Records excerpted from a collection:
(** C2: the score promised is the score found: when a settlement the driver
    encoded is mined, and its order uids can be recovered, the autopilot reads
    from its call data the auction it was for, and computes exactly the score
    the driver bid with, for a solution of user orders of that auction under
    the auction's prices and fee policies, if that score is positive. *)
Theorem onchain_score_is_driver_score swap withdraw (args : Encoding.Settlement -> list byte) (selector : list byte)
    (decode_input : list byte -> option Tokenized.Decoded) (uid_of : Tokenized.Trade -> list Z -> option Z)
    (s : Solution.Solution) (c : Encoding.Settlement) (tx : Encoding.Tx) (auction : Auction)
    approvals p i insert weth contract (id k : Z) :
  Encoding.settlement swap withdraw s approvals p i insert weth = Ok c ->
  Encoding.tx swap (fun c => selector ++ args c) withdraw (Some id) s contract approvals p i insert weth = Ok tx ->
  0 <= id < 2 ^ 63 ->
  decode_input (args c) = Some (Tokenized.mkDecoded (Encoding.tokens c) (Encoding.clearing_prices c)
    (map Tokenized.codec_trade (Encoding.trades c))) ->
  Forall2 (fun t e => exists f, t = Trade.TFulfillment f /\ auctioned auction f /\
    uid_of (Tokenized.codec_trade e) (Encoding.tokens c) = Some (uid (Fulfillment.order f)))
    (Solution.trades s) (Encoding.trades c) ->
  Solution.scoring lossy s (prices auction) (surplus_capturing_jit_order_owners auction) = Ok k ->
  0 < k ->
  exists sol, OnchainSolution.new selector decode_input uid_of (Encoding.tx_input tx) = Ok sol /\
    OnchainSolution.auction_id sol = id /\ OnchainSolution.score lossy sol auction = Ok k.
Proof.
  intros Hc Htx Hid Hdec Hall Hk Hpos.
  unfold Encoding.tx in Htx. rewrite Hc in Htx. cbn [rbind ok_or] in Htx.
  assert (Hinput : Encoding.tx_input tx = (selector ++ args c) ++ be_bytes 8 id) by by injection Htx as <-.
  rewrite Hinput. clear Htx Hinput. apply settlement_Ok in Hc as (Hlen & _ & Henc).
  (* Each trade decodes to one that scores alike. *)
  set (decoded := Tokenized.mkDecoded _ _ _) in Hdec.
  assert (Hlists : exists os ds,
    Forall2 (fun e o => OnchainSolution.decode_trade uid_of decoded id e = Ok o) (map Tokenized.codec_trade (Encoding.trades c)) os /\
    Forall2 (fun t d => Solution.scoring_trade s t = Ok d) (Solution.trades s) ds /\
    Forall2 (fun o d => Scoring.trade_score lossy d (prices auction) = map_err driver_error (score lossy o auction)) os ds).
  { unfold decoded. generalize (map Tokenized.codec_trade (Encoding.trades c)) at 1. intros ets.
    clear Hk Hdec decoded. revert Henc. induction Hall as [|t e ts es (f & -> & Hau & Huid) Hall IH]; intros Henc.
    - exists [], []. by split_and!.
    - apply Forall2_cons_iff in Henc as [He Henc]. destruct (IH Henc) as (os & ds & H1 & H2 & H3).
      destruct (scores_agree lossy s auction c uid_of id f e) as (o & d & Ho & Hd & Hod);
        [by apply encoded_fulfillment|done..|].
      exists (o :: os), (d :: ds). split_and!; by constructor. }
  destruct Hlists as (os & ds & Hos & Hds & Hsc).
  (* The call data decodes. *)
  exists (OnchainSolution.mkSolution os id). split_and!; [|done|].
  - unfold OnchainSolution.new, Tokenized.new, Tokenized.strip_prefix.
    rewrite <- app_assoc, take_app_length, decide_True by done. cbn [ok_or rbind]. rewrite drop_app_length.
    assert (Hl : length (args c ++ be_bytes 8 id) = (length (args c) + 8)%nat) by by rewrite length_app, length_be_bytes.
    rewrite Hl. unfold Tokenized.META_DATA_LEN.
    destruct (Nat.ltb_spec (length (args c) + 8) 8); [lia|].
    replace (length (args c) + 8 - 8)%nat with (length (args c)) by lia.
    rewrite take_app_length, drop_app_length, Hdec. cbn [ok_or rbind map_err].
    unfold Tokenized.i64_from_be_bytes. rewrite be_bytes_roundtrip by (change (256 ^ Z.of_nat 8) with (2 ^ 64); lia).
    rewrite (proj2 (Z.ltb_lt _ _)) by lia. apply rmap_Ok in Hos. cbn [Tokenized.trades decoded]. by rewrite Hos.
  - unfold Solution.scoring in Hk. rewrite filter_all in Hk.
    + apply rmap_Ok in Hds. rewrite Hds in Hk. cbn [rbind] in Hk. apply map_err_Ok in Hk.
      apply (sums_agree lossy auction os ds 0 k Hsc) in Hk.
      unfold OnchainSolution.score. cbn [OnchainSolution.trades]. rewrite Hk. cbn [map_err rbind].
      destruct (Z.eqb_spec k 0); [lia|done].
    + apply Forall_lookup. intros n t Ht. destruct (Forall2_lookup_l _ _ _ _ _ Hall Ht) as (e & _ & f & -> & [Hu _] & _).
      exact Hu.
Qed.
End properties.


(** The proviso is needed: a quote whose fee is more than it sells makes the
    driver fail where the autopilot sees no price improvement. *)
Example scores_differ_on_costly_quote :
  let t := OnchainTrade.mkTrade 1 (mkAsset 1000 1) (mkAsset 900 3) Sell 1000
    (OnchainTrade.mkPrices (mkClearingPrices 2 1) (mkClearingPrices 1980 1000)) in
  let policy := FeePolicy.PriceImprovement (F64.of_Z 0) (F64.of_Z 0) (FeePolicy.mkQuote 1000 950 1100) in
  let auction := mkAuction 4 {[1 := [policy]]} {[3 := BASE]} ∅ in
  OnchainTrade.score (fun _ => 0) t auction = Ok 1080 /\
  Scoring.trade_score (fun _ => 0) (as_driver t [driver_policy 1 3 policy]) {[3 := BASE]} =
    Err (Scoring.Math Negative).
Proof. vm_compute. split; reflexivity. Qed.
(** An accepted solution of one order settles: at its prices the driver
    has the user pay enough for the swap and receive no more than the swap
    buys, never at a worse price than the limit and never beyond the amounts
    of the order, all of them if the order is fill-or-kill. The driver cannot
    compute the amounts only where a product leaves 256 bits. *)
Theorem single_solution_settles {L} (s : Single L) (fee : Z) (sol : Solution L) :
  let o := single_order s in
  single_wf s -> 0 <= fee ->
  token (sell o) <> token (buy o) -> 0 < amount (sell o) -> 0 < amount (buy o) ->
  0 < amount (single_output s) ->
  (side o = Sell -> amount (single_input s) <= amount (sell o)) ->
  into_solution s fee = Ok sol ->
  exists f paid received,
    trades sol = [TFulfillment f] /\ order f = o /\
    (amount (sell o) * (received + 1) <= U256_MAX -> settled_amounts sol f paid received) /\
    amount (single_input s) <= paid /\ received <= amount (single_output s) /\
    amount (buy o) * paid <= amount (sell o) * received /\
    paid <= amount (sell o) /\ (side o = Buy -> received <= amount (buy o)) /\
    (partially_fillable o = false ->
       match side o with Buy => received = amount (buy o) | Sell => paid = amount (sell o) end).
Proof.
  intros o Hwf Hfee Ht Hs Hb Ho Hi H.
  destruct (single_settled s fee sol Hwf Hfee Ht Hs Hb Ho Hi H) as (f & paid & received & ? & ? & _ & _ & ?).
  exists f, paid, received. done.
Qed.
End single_properties.

(** * Internalization by the buffers *)
Section internalization.
Import SolverSolution.
Context {L : Type} (tokens : Tokens).
Implicit Types (i : Interaction L) (used m : gmap Z Z) (t : Z).

(** How much of a token a list of assets asks for. *)
Definition asked_for (t : Z) (l : list Asset) : Z :=
  foldr (fun a n => (if decide (token a = t) then amount a else 0) + n) 0 l.
Definition amounts_unsigned (l : list Asset) : Prop := Forall (fun a => 0 <= amount a) l.
(** The buffers in use fit into what the settlement contract holds. *)
Definition within used : Prop :=
  forall t v, used !! t = Some v ->
    0 <= v <= U256_MAX /\ exists tok, tokens !! t = Some tok /\ v <= available_balance tok.
Definition unsigned m : Prop := forall t, 0 <= default 0 (m !! t).

Lemma within_unsigned used : within used -> unsigned used.
Proof. intros Hw t. destruct (used !! t) eqn:E; cbn; [by apply Hw in E as [? _]; lia|lia]. Qed.

Lemma require_output_spec used m a m' : unsigned m -> 0 <= amount a ->
  require_output tokens used m a = Ok m' ->
  m' = <[token a := amount a + default 0 (m !! token a)]> m /\
  amount a + default 0 (m !! token a) + default 0 (used !! token a) <= U256_MAX /\
  exists tok, tokens !! token a = Some tok /\
    amount a + default 0 (m !! token a) + default 0 (used !! token a) <= available_balance tok.
Proof.
  intros Hm Ha H. unfold require_output in H. inv_ok.
  apply checked_add_Some in Hv as [-> _]. apply checked_add_Some in Hv0 as [-> Hle].
  match type of H with context [if ?b then _ else _] => destruct b eqn:Hb end; inv_ok. bool_to_prop. eauto.
Qed.

(** The amounts a list of outputs requires on top of the buffers in use. *)
Definition required_within used m : Prop :=
  unsigned m /\ forall t v, m !! t = Some v ->
    v + default 0 (used !! t) <= U256_MAX /\
    exists tok, tokens !! t = Some tok /\ v + default 0 (used !! t) <= available_balance tok.

Lemma required_buffers_from used m l m' : required_within used m -> amounts_unsigned l ->
  rfold (require_output tokens used) m l = Ok m' ->
  required_within used m' /\ forall t, default 0 (m' !! t) = default 0 (m !! t) + asked_for t l.
Proof.
  intros Hm Hl. revert m Hm. induction Hl as [|a l Ha Hl IH]; intros m Hm H; cbn [rfold] in H.
  { inv_ok. split; [done|]. intros t. cbn. lia. }
  apply rbind_Ok in H as (m1 & H1 & H). destruct Hm as [Hu Hm].
  apply require_output_spec in H1 as (-> & Hmax & tok & Htok & Hle); [|done..].
  apply IH in H as [H Heq].
  - split; [done|]. intros t. rewrite Heq. cbn [asked_for foldr]. fold (asked_for t l).
    destruct (decide (token a = t)) as [<-|Hne].
    + rewrite lookup_insert_eq. cbn. lia.
    + rewrite lookup_insert_ne by done. lia.
  - split.
    + intros t. destruct (decide (token a = t)) as [<-|Hne].
      * rewrite lookup_insert_eq. cbn. pose proof (Hu (token a)). lia.
      * rewrite lookup_insert_ne by done. apply Hu.
    + intros t v Hv. apply lookup_insert_Some in Hv as [[<- <-]|[_ Hv]]; [eauto|by apply Hm].
Qed.

Lemma require_never_panics used m l : rfold (require_output tokens used) m l <> Panic.
Proof.
  apply (returns_panic_free (fun _ => True)). apply rfold_returns; [done|].
  intros m1 a _ _. unfold require_output, opt. no_panic; done.
Qed.

(** Adding the amounts of distinct tokens to the buffers in use. *)
Lemma use_buffers {E} (l : list (Z * Z)) used : NoDup l.*1 ->
  (forall t v, (t, v) ∈ l -> default 0 (used !! t) + v <= U256_MAX) ->
  total (fun used' => forall t, used' !! t =
      match list_to_map (M:=gmap Z Z) l !! t with
      | Some v => Some (default 0 (used !! t) + v)
      | None => used !! t
      end) (rfold use_buffer used l : res E (gmap Z Z)).
Proof.
  revert used. induction l as [|[t v] l IH]; intros used Hnd Hmax; cbn [rfold].
  { cbn. intros t. by rewrite lookup_empty. }
  cbn in Hnd. apply NoDup_cons in Hnd as [Hnin Hnd].
  unfold use_buffer at 1. rewrite checked_add_le by (apply (Hmax t); left). cbn [opt_expect rbind].
  eapply total_mono; [apply IH; [done|]|].
  - intros t' v' Hin. destruct (decide (t = t')) as [<-|Hne].
    + destruct Hnin. apply list_elem_of_fmap. by exists (t, v').
    + rewrite lookup_insert_ne by done. apply Hmax. by right.
  - cbn. intros used' Hused t'. rewrite Hused. destruct (decide (t = t')) as [<-|Hne].
    + rewrite not_elem_of_list_to_map_1 by done. cbn [list_to_map foldr].
      by rewrite !lookup_insert_eq.
    + cbn [list_to_map foldr]. by rewrite !lookup_insert_ne by done.
Qed.

(** What one round leaves of an interaction. *)
Definition internalized i i' : Prop :=
  i' = i \/ i' = set_internalize i /\ inputs i <> [] /\ outputs i <> [] /\ trusted_inputs tokens i = true.

Lemma internalize_one_spec {E} used i : within used -> amounts_unsigned (outputs i) ->
  total (fun '(used', i') => within used' /\ internalized i i' /\
    (i' = i /\ used' = used \/
     i' = set_internalize i /\
     forall t, default 0 (used' !! t) = default 0 (used !! t) + asked_for t (outputs i)))
    (internalize_one tokens used i : res E _).
Proof.
  intros Hw Ho. unfold internalize_one. destruct (_ || _) eqn:Hskip; [cbn; unfold internalized; auto|].
  bool_to_prop. match goal with H : bool_decide (inputs i = []) = false |- _ => apply bool_decide_eq_false in H end.
  match goal with H : bool_decide (outputs i = []) = false |- _ => apply bool_decide_eq_false in H end.
  unfold required_buffers.
  destruct (rfold _ ∅ _) as [req| |] eqn:Hreq; [|cbn; unfold internalized; auto|by apply require_never_panics in Hreq].
  apply required_buffers_from in Hreq as [[Hu Hreq] Hasked]; [|by split; [intros t; rewrite lookup_empty|intros t v; rewrite lookup_empty]|done].
  eapply total_bind.
  { apply use_buffers; [apply NoDup_fst_map_to_list|]. intros t v Hin%elem_of_map_to_list.
    apply Hreq in Hin. lia. }
  intros used' Hused. rewrite list_to_map_to_list in Hused. cbn. split; [|split].
  - intros t v Hv. rewrite Hused in Hv. destruct (req !! t) as [r|] eqn:Hr; [|by apply Hw in Hv].
    injection Hv as <-. pose proof (Hu t) as Hrt. rewrite Hr in Hrt. cbn in Hrt.
    pose proof (within_unsigned _ Hw t). apply Hreq in Hr as (? & tok & ? & ?).
    split; [lia|]. exists tok. split; [done|lia].
  - right. auto.
  - right. split; [done|]. intros t. rewrite Hused. specialize (Hasked t). rewrite lookup_empty in Hasked.
    destruct (req !! t); cbn in *; lia.
Qed.
(* ===== verification/BaselineEngine.v ===== *)
(** The baseline solver engine: crates/solvers/src/domain/solver/baseline.rs and
    boundary/baseline.rs, with the liquidity of domain/liquidity and its
    conversion in boundary/liquidity.

    The engine looks for the best route of each user order over the liquidity
    of the auction, halving the amounts of partially fillable orders until one
    is found. A boundary pool of Balancer is represented by the reference its
    quotes are made through. Uniswap V3 pools are data here, as no engine uses
    them. The lossy conversions between U256 and floats are parameters. *)
From Stdlib Require Import ZArith Lia.
From stdpp Require Import prelude gmap strings sorting.
From S2P Require Import Prelude U256 FixedPoint BaselineSolver UniswapV2 BalancerSwap Floats SolverSolution.

Open Scope Z_scope.
Open Scope rust_scope.
Import SolverEth SolverOrder SolverAuction.

(** * domain/liquidity *)
Module SolverLiquidity.
(** [eth::Rational]: a [Ratio<U256>]. *)
Record Rational : Type := mkRational { numer : Z; denom : Z }.

(** [ScalingFactor::new] *)
Definition scaling_factor_new (value : Rational) : option Rational :=
  if (numer value =? 0) || (denom value =? 0) then None else Some value.

(** ** constant_product.rs *)
Record ConstantProductPool : Type := mkConstantProductPool {
  cp_reserves : Asset * Asset;
  cp_fee : Rational;
}.
(** [Reserves::new]: reserves are limited to uint112 and ordered by token. *)
Definition cp_reserves_new (a b : Asset) : option (Asset * Asset) :=
  let max := 2 ^ 112 - 1 in
  if (max <? amount a) || (max <? amount b) then None
  else
    match token a ?= token b with
    | Lt => Some (a, b)
    | Eq => None
    | Gt => Some (b, a)
    end.
Definition cp_tokens {E} (self : ConstantProductPool) : res E TokenPair.TokenPair :=
  opt_expect (TokenPair.new (token (cp_reserves self).1) (token (cp_reserves self).2)).
Definition cp_k {E} (self : ConstantProductPool) : res E Z :=
  opt_expect (checked_mul (amount (cp_reserves self).1) (amount (cp_reserves self).2)).

(** ** weighted_product.rs and stable.rs *)
Record WeightedReserve : Type := mkWeightedReserve { w_asset : Asset; w_weight : Rational; w_scale : Rational }.
Inductive Version : Type := V0 | V3Plus.
Record WeightedPool : Type := mkWeightedPool {
  w_reserves : list WeightedReserve;
  w_fee : Rational;
  w_version : Version;
}.
Record StableReserve : Type := mkStableReserve { s_asset : Asset; s_scale : Rational }.
Record StablePool : Type := mkStablePool {
  s_reserves : list StableReserve;
  s_amplification_parameter : Rational;
  s_fee : Rational;
}.
(** [Reserves::new] of both: sorted by token, without duplicates. *)
Fixpoint has_duplicates (tokens : list Z) : bool :=
  match tokens with
  | a :: ((b :: _) as rest) => (a =? b) || has_duplicates rest
  | _ => false
  end.
Definition by_token {A} (key : A -> Z) (x y : A) : Prop := key x <= key y.
#[local] Instance by_token_dec {A} (key : A -> Z) : RelDecision (by_token key).
Proof. intros x y. unfold by_token. apply _. Defined.
Definition reserves_new {A} (key : A -> Z) (reserves : list A) : option (list A) :=
  let reserves := merge_sort (by_token key) reserves in
  if has_duplicates (map key reserves) then None else Some reserves.
(** [token_pairs]: the pairs in the order of [tuple_combinations]. *)
Fixpoint token_pairs {E} (tokens : list Z) : res E (list TokenPair.TokenPair) :=
  match tokens with
  | [] => Ok []
  | a :: rest =>
      let* pairs := rmap (fun b => opt_expect (TokenPair.new a b)) rest in
      let* more := token_pairs rest in
      Ok (pairs ++ more)
  end.
(* ===== verification/NaiveSolver.v ===== *)
(** The naive solver engine: crates/solvers/src/domain/solver/naive.rs and
    boundary/naive.rs, around crates/solver/src/solver/naive_solver and
    liquidity/slippage.rs.

    All orders over a pair of tokens are matched with each other, and what is
    left over with the deepest constant product pool of the pair. A pool
    writes its execution where its handler wants it: that place is the state
    [W], which outlives an attempt. HashMaps of two contexts are drained in the
    order [drain] says. *)
From Stdlib Require Import ZArith Lia QArith Qcanon String.
From stdpp Require Import prelude gmap.
From S2P Require Import Prelude U256 Bytes Floats ModelOrder BaselineSolver UniswapV2 SettlementEncoder.
From S2P Require Import DecodedSettlement SolverSolution BaselineEngine.

Open Scope Z_scope.
Open Scope rust_scope.
Import ModelSignature ModelOrder Settlement SettlementEncoder.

• Work instructions: Both the line containing "b) || has_duplicates rest" and the line containing "if has_duplicates (map" belong in the answer. Print them and every line above that falls between them exactly, and no others.

• Completed task:
  | a :: ((b :: _) as rest) => (a =? b) || has_duplicates rest
  | _ => false
  end.
Definition by_token {A} (key : A -> Z) (x y : A) : Prop := key x <= key y.
#[local] Instance by_token_dec {A} (key : A -> Z) : RelDecision (by_token key).
Proof. intros x y. unfold by_token. apply _. Defined.
Definition reserves_new {A} (key : A -> Z) (reserves : list A) : option (list A) :=
  let reserves := merge_sort (by_token key) reserves in
  if has_duplicates (map key reserves) then None else Some reserves.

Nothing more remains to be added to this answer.